World Keratoconus Day is observed annually on November 10 to spread awareness about this rare eye condition.
"Keratoconus usually occurs during the teenage years however, it can also start in the childhood years. In this condition, the cornea shape changes over many years but the change is more rapid in younger patients," says Dr. Aarti Heda, Consultant Ophthalmologist (Pune) & Medical Consultant of Entod Pharmaceuticals.
She also talks about the symptoms and treatment of the eye condition in detail.
What is Keratoconus?
The outer lens of the eye, the cornea is dome-shaped like a ball. When the structure of the cornea is not strong enough, it bulges outward and this condition is known as keratoconus.
"There are tiny protein fibres in the eye known as collagen that keep the cornea in place. When the fibres become weak, the cornea starts to lose its shape and adopts a shape similar to that of a cone," says Dr Heda.
Symptoms of Keratoconus
As the shape of the cornea changes to a cone in this condition, the front expands which makes vision near-sighted. Objects that are far away appear blurred, according to the eye expert.

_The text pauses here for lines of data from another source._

(* ===== verification/RefLibm.v ===== *)
(** * RefLibm: a reference instance of the C library interface

    A binary32 implementation of [hypotf], [atan2f], [atanf] and [cosf]
    written the way C libraries are: special values first (as C11 Annex F
    fixes them), then a polynomial on a reduced argument.  It shows that the
    laws of [AnnexF] are satisfiable together and gives the theorems about
    the program a concrete library to be evaluated with.  Its accuracy on
    finite arguments is not a claim of the development; only its special
    values are. *)

From Stdlib Require Import ZArith Lia List.
From Stdlib Require Import Floats.SpecFloat.
From S2P Require Import Prelude Float32.
Import Binary32.
Import ListNotations.

Module RefLibm.
Definition is_zero (x : float) : bool :=
  match x with S754_zero _ => true | _ => false end.

Definition fone : float := of_int 1.
Definition fpi : float := lit 314159265 8.

Definition hypot (x y : float) : float :=
  if is_zero y then SFabs x
  else if is_zero x then SFabs y
  else let a := SFabs x in let b := SFabs y in
       sqrt (add (mul a a) (mul b b)).

(** Odd series [t - t^3/3 + t^5/5 - ...] in Horner form, for
    [|t| <= tan(pi/8)]. *)
Definition atan_series (t : float) : float :=
  let t2 := mul t t in
  let c k := div (of_int (if Nat.even k then 1 else -1)) (of_int (Z.of_nat (2 * k + 1))) in
  mul t (fold_right (fun k acc => add (c k) (mul t2 acc)) (S754_zero false) (seq 0 7)).

(** One halving step [atan t = 2 atan (t / (1 + sqrt (1 + t^2)))] brings
    [|t| <= 1] into the series' range; [|t| > 1] goes through
    [pi/2 - atan (1/t)]. *)
Definition atan_unit (t : float) : float :=
  mul (of_int 2) (atan_series (div t (add fone (sqrt (add fone (mul t t)))))).

Definition atan (x : float) : float :=
  match x with
  | S754_nan => S754_nan
  | S754_infinity false => pi_2
  | S754_infinity true => SFopp pi_2
  | S754_zero s => S754_zero s
  | S754_finite s m e =>
      let a := S754_finite false m e in
      let r := if SFltb fone a then sub pi_2 (atan_unit (div fone a)) else atan_unit a in
      if s then SFopp r else r
  end.

Definition atan2 (y x : float) : float :=
  match y, x with
  | S754_nan, _ | _, S754_nan => S754_nan
  | S754_zero sy, S754_zero sx => if sx then (if sy then SFopp fpi else fpi) else y
  | _, _ =>
      if SFltb (S754_zero false) x then atan (div y x)
      else if SFltb x (S754_zero false) then
        (if SFltb y (S754_zero false) then sub (atan (div y x)) fpi
         else add (atan (div y x)) fpi)
      else (if SFltb y (S754_zero false) then SFopp pi_2 else pi_2)
  end.

(** Truncation of a finite float to an integer. *)
Definition trunc (x : float) : Z :=
  match x with
  | S754_finite s m e =>
      let n := if Z.leb 0 e then Z.shiftl (Zpos m) e else Z.shiftr (Zpos m) (- e) in
      if s then Z.opp n else n
  | _ => 0
  end.

(** [cos] by reduction modulo [2 pi] to [[-pi, pi]], then the even series
    [1 - r^2/2! + r^4/4! - ...] on [r/2] and one doubling
    [cos r = 2 cos^2 (r/2) - 1]. *)
Definition cos_series (r : float) : float :=
  let r2 := mul r r in
  let fact k := fold_right Z.mul 1%Z (map Z.of_nat (seq 1 k)) in
  let c k := div (of_int (if Nat.even k then 1 else -1)) (of_int (fact (2 * k))) in
  fold_right (fun k acc => add (c k) (mul r2 acc)) (S754_zero false) (seq 0 7).

Definition cos (x : float) : float :=
  match x with
  | S754_nan | S754_infinity _ => S754_nan
  | S754_zero _ => fone
  | S754_finite _ _ _ =>
      let twopi := mul (of_int 2) fpi in
      let k := trunc (div x twopi) in
      let r := sub x (mul (of_int k) twopi) in
      let h := cos_series (div r (of_int 2)) in
      sub (mul (of_int 2) (mul h h)) fone
  end.

#[export] Instance ref_libm : Libm := {
  hypotf := hypot; atan2f := atan2; atanf := atan; cosf := cos }.

Lemma abs_opp x : SFabs (SFopp x) = SFabs x.
Proof. now destruct x. Qed.

Lemma is_zero_opp x : is_zero (SFopp x) = is_zero x.
Proof. now destruct x. Qed.

Lemma hypot_comm_ref x y : hypot x y = hypot y x.
Proof.
  unfold hypot.
  destruct (is_zero y) eqn:Hy, (is_zero x) eqn:Hx; try reflexivity.
  - destruct x, y; try discriminate; reflexivity.
  - f_equal. unfold add.
    destruct (SFabs x) as [sa|sa| |sa ma ea], (SFabs y) as [sb|sb| |sb mb eb];
      cbn [mul SFmul]; try destruct sa; try destruct sb; try reflexivity;
      unfold SFadd;
      repeat match goal with
             | |- context [binary_round_aux ?p ?e ?s ?m ?x ?l] =>
                 destruct (binary_round_aux p e s m x l) as [[]|[]| |[] ? ?]
             end; try reflexivity;
      now rewrite Z.add_comm, Z.min_comm.
Qed.

#[export] Instance ref_libm_annexF : AnnexF ref_libm.
Proof.
  split; cbn [hypotf atan2f atanf cosf ref_libm].
  - apply hypot_comm_ref.
  - intros x y. unfold hypot. now rewrite is_zero_opp, abs_opp.
  - reflexivity.
  - reflexivity.
  - reflexivity.
  - reflexivity.
  - reflexivity.
Qed.
End RefLibm.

The common symptoms associated with keratoconus are:
* Double vision on viewing with one eye
• Light streaks
• Blurry vision
• Bright lights seem to have halos around them
How Keratoconus could lead to blindness
If not treated on time, the eye condition can have several side-effects. While some may experience pain in the eyes, in rare cases, people may lose their vision permanently.
"The other side effect of keratoconus is corneal scarring which makes it difficult for patients to wear contact lenses. Eyeglasses also prove to be of little help in such scenarios," says Dr Heda.
Treatment of Keratoconus
The treatment of keratoconus usually depends on the progression and stage of the disorder. During the early stages, nearsightedness and blurry vision can be tackled to some extent with prescription eyewear. An ophthalmologist can suggest different options or procedures to treat the condition, some of which are:
Soft Contact Lenses or Eyeglasses: In the case of mild keratoconus, soft contact lenses or prescription eyeglasses can correct distorted and blurry vision. While contact lenses and glasses cannot stop the progression of the keratoconus, it is crucial to get the eyes checked on a timely basis to take care of the changing vision.
Specialised Lenses: Hybrid lenses are soft on the outer ring and hard in the middle and are often recommended for keratoconus. Apart from that, scleral lenses are also recommended that go over the cornea without touching it. Such lenses are beneficial in treating vision issues related to this disorder.
Intacs: Intacs are corneal implants, surgically placed into the eyes to reshape and flatten the cornea. They are used for treating myopia and astigmatism related to keratoconus.
Collagen cross-linking: In this procedure, eye drops are used along with a special ultraviolet light to make the cornea stronger and keep it from bulging forward.
Corneal Transplant: In advanced cases of keratoconus where the cornea is severely damaged, a transplant surgery to replace the affected cornea with a donor cornea is done by an ophthalmologist. The patient may require contact lenses afterwards.